There has been lots of coverage on Spark in the big data community .Spark is rapidly emerging as the framework of choice for big data and memory intensive computation.
Spark is a general-purpose cluster computing framework. If you’ve got so much data that you need a cluster of machines to process it – then Spark provides an execution engine, programming model and set of libraries that can help you do cool and powerful things with that data.
The main reason for it’s existence is to supersede MapReduce – the original batch processing engine at the heart of Hadoop – and to support the types of use cases MapReduce traditionally struggled with. That is, anything requiring low latency. Spark adds the ability to work with the data in your cluster interactively – something you could never do with MapReduce. It accomplishes this by using the pool of memory in your cluster to cache data that requires fast access.

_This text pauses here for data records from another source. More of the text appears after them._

(** [m] started where [P] holds ends, when it returns [a], where [Q a]
    holds and, when it raises [e], where [R e] holds. *)
Definition hoare {A} (P : world -> Prop) (m : M A)
    (Q : A -> world -> Prop) (R : exn -> world -> Prop) : Prop :=
  forall w, P w -> match m w with
                   | (Ok a, w') => Q a w'
                   | (Raise e, w') => R e w'
                   end.

(** The rows of the events table are [X] plus one row. *)
Definition one_more (X : list event_row) (w : world) : Prop :=
  exists r, event_rows w = X ++ [r].

(** The same two facts, with connection [c] open. *)
Definition rows_unchanged (X : list event_row) (c : nat) (w : world) : Prop :=
  event_rows w = X /\ connections w !! c = Some Open.
Definition row_added (X : list event_row) (c : nat) (w : world) : Prop :=
  one_more X w /\ connections w !! c = Some Open.

(** Either the request is answered 201 and one row is added, or it is
    answered otherwise and the rows are the same. *)
Definition created_or_unchanged (X : list event_row) (r : Z * body) (w : world) : Prop :=
  (r.1 = 201 /\ one_more X w) \/ (r.1 <> 201 /\ event_rows w = X).

(** The presence check of [create_event] fails on [p]: a key is missing
    from the dict (for a list, an element; for a str, a substring). *)
Definition lacks_required (p : json) : Prop :=
  match p with
  | JObj d => missing_key "title" d \/ missing_key "date" d
  | JArr l => existsb (eq_str "title") l = false \/ existsb (eq_str "date") l = false
  | JStr s => substring_of "title" s = false \/ substring_of "date" s = false
  | _ => False
  end.

(** [p] is a dict with a non-empty title and a non-empty date. *)
Definition has_title_and_date (p : json) : Prop :=
  exists d, p = JObj d /\
            truthy (dict_get "title" d) = true /\ truthy (dict_get "date" d) = true.

(** What the statuses 400 and 201 say about the payload. *)
Definition status_tells (p : json) (r : Z * body) : Prop :=
  (r.1 = 400 -> truthy p = false \/ lacks_required p) /\
  (r.1 = 201 -> has_title_and_date p).

(** A character that [json.dumps] does not copy as it is. *)
Definition needs_escape (c : ascii) : bool :=
  let n := N_of_ascii c in ((n <? 32) || (n =? 34) || (n =? 92))%N.

Fixpoint plain (s : string) : bool :=
  match s with
  | EmptyString => true
  | String c s' => negb (needs_escape c) && plain s'
  end.

(** No character below U+0020.  These are the control characters that
    [json.dumps] escapes; U+007F and the control characters above it are not
    among them. *)
Fixpoint no_c0_control (s : string) : bool :=
  match s with
  | EmptyString => true
  | String c s' => negb (N_of_ascii c <? 32)%N && no_c0_control s'
  end.

(** The process after a run of requests, one after the other. *)
Fixpoint serve (rs : list request) (w : world) : world :=
  match rs with
  | [] => w
  | r :: rs' => serve rs' (handle r w).2
  end.

(** A connection whose socket is closed, by [close()] or by the destructor.
    No operation of the driver leads back to [Open]: a connection that is
    released has been released once. *)
Definition released (s : conn_state) : Prop := s = Closed \/ s = ForceClosed.

(** The connections [X] are there as they were, and among the handles
    handed out after them only those of [S] can be open. *)
Definition held (X : list conn_state) (S : list nat) (w : world) : Prop :=
  (exists l, connections w = X ++ l) /\
  Forall (fun c => (length X <= c)%nat) S /\
  forall i, (length X <= i)%nat -> connections w !! i = Some Open -> i ∈ S.

(** The row [r] with another key. *)
Definition with_id (id : Z) (r : event_row) : event_row :=
  EventRow id (ev_title r) (ev_description r) (ev_image_url r) (ev_date r) (ev_location r).

(** ** The driver on a connection just opened *)

Lemma list_insert_end {A} (l : list A) (x y : A) : <[length l := y]> (l ++ [x]) = l ++ [y].
Proof.
  rewrite insert_app_r_alt by lia.
  by rewrite Nat.sub_diag.
Qed.

Lemma check_open_fresh cs w :
  connections w = cs ++ [Open] -> check_open (length cs) w = (Ok tt, w).
Proof.
  intros E. unfold check_open. by rewrite E, list_lookup_middle.
Qed.

Lemma close_fresh cs w :
  connections w = cs ++ [Open] ->
  close (length cs) w = (Ok tt, set_connections (cs ++ [Closed]) w).
Proof.
  intros E. unfold close. rewrite E, list_lookup_middle by done.
  by rewrite list_insert_end.
Qed.

Lemma get_db_connection_ok w :
  available w ->
  get_db_connection w
  = (Ok (length (connections w)), set_connections (connections w ++ [Open]) w).
Proof.
  intros [Hm Hr]. unfold get_db_connection, bind, get_world.
  rewrite Hm. unfold try_except, pymysql_connect. by rewrite Hr.
Qed.

Lemma Connection_del_rebound cs w :
  connections w = cs ++ [Open; Open] ->
  Connection_del (length cs) w = (Ok tt, set_connections (cs ++ [ForceClosed; Open]) w).
Proof.
  intros E. unfold Connection_del. rewrite E, list_lookup_middle by done.
  by rewrite (insert_app_r_alt cs) by lia; rewrite Nat.sub_diag.
Qed.

Lemma create_db_table_ok w :
  available w ->
  create_db_table w
  = (Ok tt,
     World (environ w) (refusals w) (connections w ++ [ForceClosed; Closed])
           (Some (ensured_events (events w))) (debug_last_payload w)
           (LAST_EVENT_PAYLOAD w) (now w)).
Proof.
  intros Ha. unfold create_db_table, bind.
  rewrite get_db_connection_ok by done.
  unfold try_except, bind.
  rewrite get_db_connection_ok by (destruct Ha; by split).
  rewrite (Connection_del_rebound (connections w))
    by (cbn [connections set_connections]; by rewrite <- app_assoc).
  unfold try_finally, create_events_sql, commit, bind, modify.
  assert (Hlen : length (connections (set_connections (connections w ++ [Open]) w))
                 = length (connections w ++ [ForceClosed])).
  { cbn [connections set_connections]. rewrite !length_app. reflexivity. }
  rewrite Hlen.
  assert (Hcs : connections w ++ [ForceClosed; Open]
                = (connections w ++ [ForceClosed]) ++ [Open])
    by (by rewrite <- app_assoc).
  rewrite Hcs.
  destruct w as [env refs cs [t|] dbg last clock];
    cbn [events set_events set_connections connections].
  - rewrite (check_open_fresh (cs ++ [ForceClosed])) by done.
    cbn [events set_events set_connections connections].
    rewrite (check_open_fresh (cs ++ [ForceClosed])) by done.
    rewrite (close_fresh (cs ++ [ForceClosed])) by done.
    cbn. by rewrite <- app_assoc.
  - rewrite (check_open_fresh (cs ++ [ForceClosed])) by done.
    cbn [events set_events set_connections connections].
    rewrite (check_open_fresh (cs ++ [ForceClosed])) by done.
    rewrite (close_fresh (cs ++ [ForceClosed])) by done.
    cbn. by rewrite <- app_assoc.
Qed.

(** ** Rules for the three predicates *)

Lemma no_nie_ret {A} (a : A) : no_nie (ret a).
Proof. by intros w e. Qed.

Lemma no_nie_raise {A} e : ~ is_nie e -> no_nie (@raise A e).
Proof. intros He w e' [= <-]. done. Qed.

Lemma no_nie_bind {A B} (m : M A) (k : A -> M B) :
  no_nie m -> (forall a, no_nie (k a)) -> no_nie (bind m k).
Proof.
  intros Hm Hk w e. unfold bind. specialize (Hm w).
  destruct (m w) as [[a|e'] w']; cbn in *.
  - apply Hk.
  - intros [= <-]. by apply Hm.
Qed.

Lemma no_nie_try_except {A} (m : M A) (h : exn -> M A) :
  no_nie m -> (forall e, ~ is_nie e -> no_nie (h e)) -> no_nie (try_except m h).
Proof.
  intros Hm Hh w e. unfold try_except. specialize (Hm w).
  destruct (m w) as [[a|e'] w']; cbn in *; [done|].
  apply Hh. by apply Hm.
Qed.

Lemma no_nie_try_finally {A} (m : M A) (f : M unit) :
  no_nie m -> no_nie f -> no_nie (try_finally m f).
Proof.
  intros Hm Hf w e. unfold try_finally. specialize (Hm w).
  destruct (m w) as [r w']. specialize (Hf w').
  destruct (f w') as [[[]|e'] w'']; cbn in *.
  - apply Hm.
  - intros [= <-]. by apply Hf.
Qed.

Lemma returns_ret {A} (Q : A -> Prop) a : Q a -> returns Q (ret a).
Proof. by intros Ha w a' [= <-]. Qed.

Lemma returns_raise {A} (Q : A -> Prop) e : returns Q (raise e).
Proof. by intros w a. Qed.

Lemma returns_bind {A B} (Q : B -> Prop) (m : M A) (k : A -> M B) :
  (forall a, returns Q (k a)) -> returns Q (bind m k).
Proof.
  intros Hk w b. unfold bind.
  destruct (m w) as [[a|e] w']; cbn; [apply Hk | done].
Qed.

Lemma returns_try_except_nie {A} (Q : A -> Prop) (m : M A) (h : exn -> M A) :
  no_nie m -> returns Q m -> (forall e, ~ is_nie e -> returns Q (h e)) ->
  returns Q (try_except m h).
Proof.
  intros Hn Hm Hh w a. unfold try_except. specialize (Hm w). specialize (Hn w).
  destruct (m w) as [[a'|e] w']; cbn in *; [apply Hm|].
  apply Hh. by apply Hn.
Qed.

Lemma returns_try_finally {A} (Q : A -> Prop) (m : M A) (f : M unit) :
  returns Q m -> returns Q (try_finally m f).
Proof.
  intros Hm w a. unfold try_finally. specialize (Hm w).
  destruct (m w) as [r w'].
  destruct (f w') as [[[]|e'] w'']; cbn in *; [apply Hm | done].
Qed.

Lemma keeps_ret {A} I (a : A) : keeps I (ret a).
Proof. by intros w. Qed.

Lemma keeps_raise {A} I e : keeps I (@raise A e).
Proof. by intros w. Qed.

Lemma keeps_bind {A B} I (m : M A) (k : A -> M B) :
  keeps I m -> (forall a, keeps I (k a)) -> keeps I (bind m k).
Proof.
  intros Hm Hk w Hw. unfold bind. specialize (Hm w Hw).
  destruct (m w) as [[a|e] w']; cbn in *; [by apply Hk | done].
Qed.

Lemma keeps_try_except {A} I (m : M A) (h : exn -> M A) :
  keeps I m -> (forall e, keeps I (h e)) -> keeps I (try_except m h).
Proof.
  intros Hm Hh w Hw. unfold try_except. specialize (Hm w Hw).
  destruct (m w) as [[a|e] w']; cbn in *; [done | by apply Hh].
Qed.

Lemma keeps_try_finally {A} I (m : M A) (f : M unit) :
  keeps I m -> keeps I f -> keeps I (try_finally m f).
Proof.
  intros Hm Hf w Hw. unfold try_finally. specialize (Hm w Hw).
  destruct (m w) as [r w']. specialize (Hf w' Hm).
  by destruct (f w') as [[[]|e'] w''].
Qed.

(** A primitive is settled by running it on every case of the world; a
    compound computation is taken apart along its structure. *)
Ltac primitive :=
  let w := fresh "w" in
  unfold no_nie, returns, keeps;
  intros w;
  repeat match goal with
         | |- context [pymysql_connect] => unfold pymysql_connect
         | |- context [close] => unfold close
         | |- context [Connection_del] => unfold Connection_del
         | |- context [commit] => unfold commit
         | |- context [check_open] => unfold check_open
         | |- context [create_events_sql] => unfold create_events_sql
         | |- context [alter_image_url_sql] => unfold alter_image_url_sql
         | |- context [insert_event_sql] => unfold insert_event_sql
         | |- context [select_events_sql] => unfold select_events_sql
         | |- context [create_debug_sql] => unfold create_debug_sql
         | |- context [replace_debug_sql] => unfold replace_debug_sql
         | |- context [select_debug_sql] => unfold select_debug_sql
         | |- context [new_event_row] => unfold new_event_row
         | |- context [get_world] => unfold get_world
         | |- context [modify] => unfold modify
         | |- context [bind] => unfold bind
         end;
  intros; repeat case_match; simplify_eq/=; auto.

Create HintDb nie.
Create HintDb keeps.

Ltac split_match :=
  match goal with
  | |- context [match ?x with _ => _ end] => destruct x
  end.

Spark internals are the differentiating factor. Spark uses in-memory, fault-tolerant resilient distributed datasets (RDDs), keeping intermediates, inputs, and outputs in memory instead of on disk. These two elements of functionality can result in better performance for certain workloads when compared to Hadoop MapReduce, which will force jobs into a sequential map-reduce framework and incurs an I/O cost from writing intermediates out to disk. Spark’s performance enhancements are particularly applicable for iterative workloads, which are common in machine learning and low-latency querying use cases. Spark is promising to speed up application development by 10-100x, make applications more portable ,extensible, and make the actual application run 100x faster
In this post I will describe how to handle a specific format (Avro) when using Spark.
The ecosystem around Apache Hadoop has grown at a tremendous rate. Frequently there is interplay among different components in a typical big data system. Data collected by Flume might be analyzed by Pig and Hive scripts. Data imported with Sqoop might be processed by a MapReduce program. To facilitate these and other scenarios, data produced by each component must be readily consumed by other components.
This has posed a challenge referred to as Data Interoperability.
Most organizations have many silos of data in their data warehouses ranging from textual, time series, pdf files, JSON, XML alongside many other custom formats . By far the predominant format is text.
Text formats are not compact enough, and can be painful to maintain over time. A basic binary format may be more compact, but it has the same maintenance issues as text. Furthermore, we needed rich data types including lists and nested records.
Therefore there has been an increasing need to enable each system to read and write a common format. Some systems might use other formats internally for performance, but whenever data is meant to be accessible to other systems a common format is used.
Avro is created to address that challenge and facilitate make data exchange across different silos. Many organizations have adopted the Avro format. Avro is a remote procedure call and data serialization framework developed within Apache's Hadoop project. It uses JSON for defining data types and protocol and serializes data in a compact binary format. Avro schema has binary data which allows each datum to be written without overhead.
Spark internals overview
RDD is the main building block of Spark. RDD is
distributed dataset which is divided into partitions across nodes.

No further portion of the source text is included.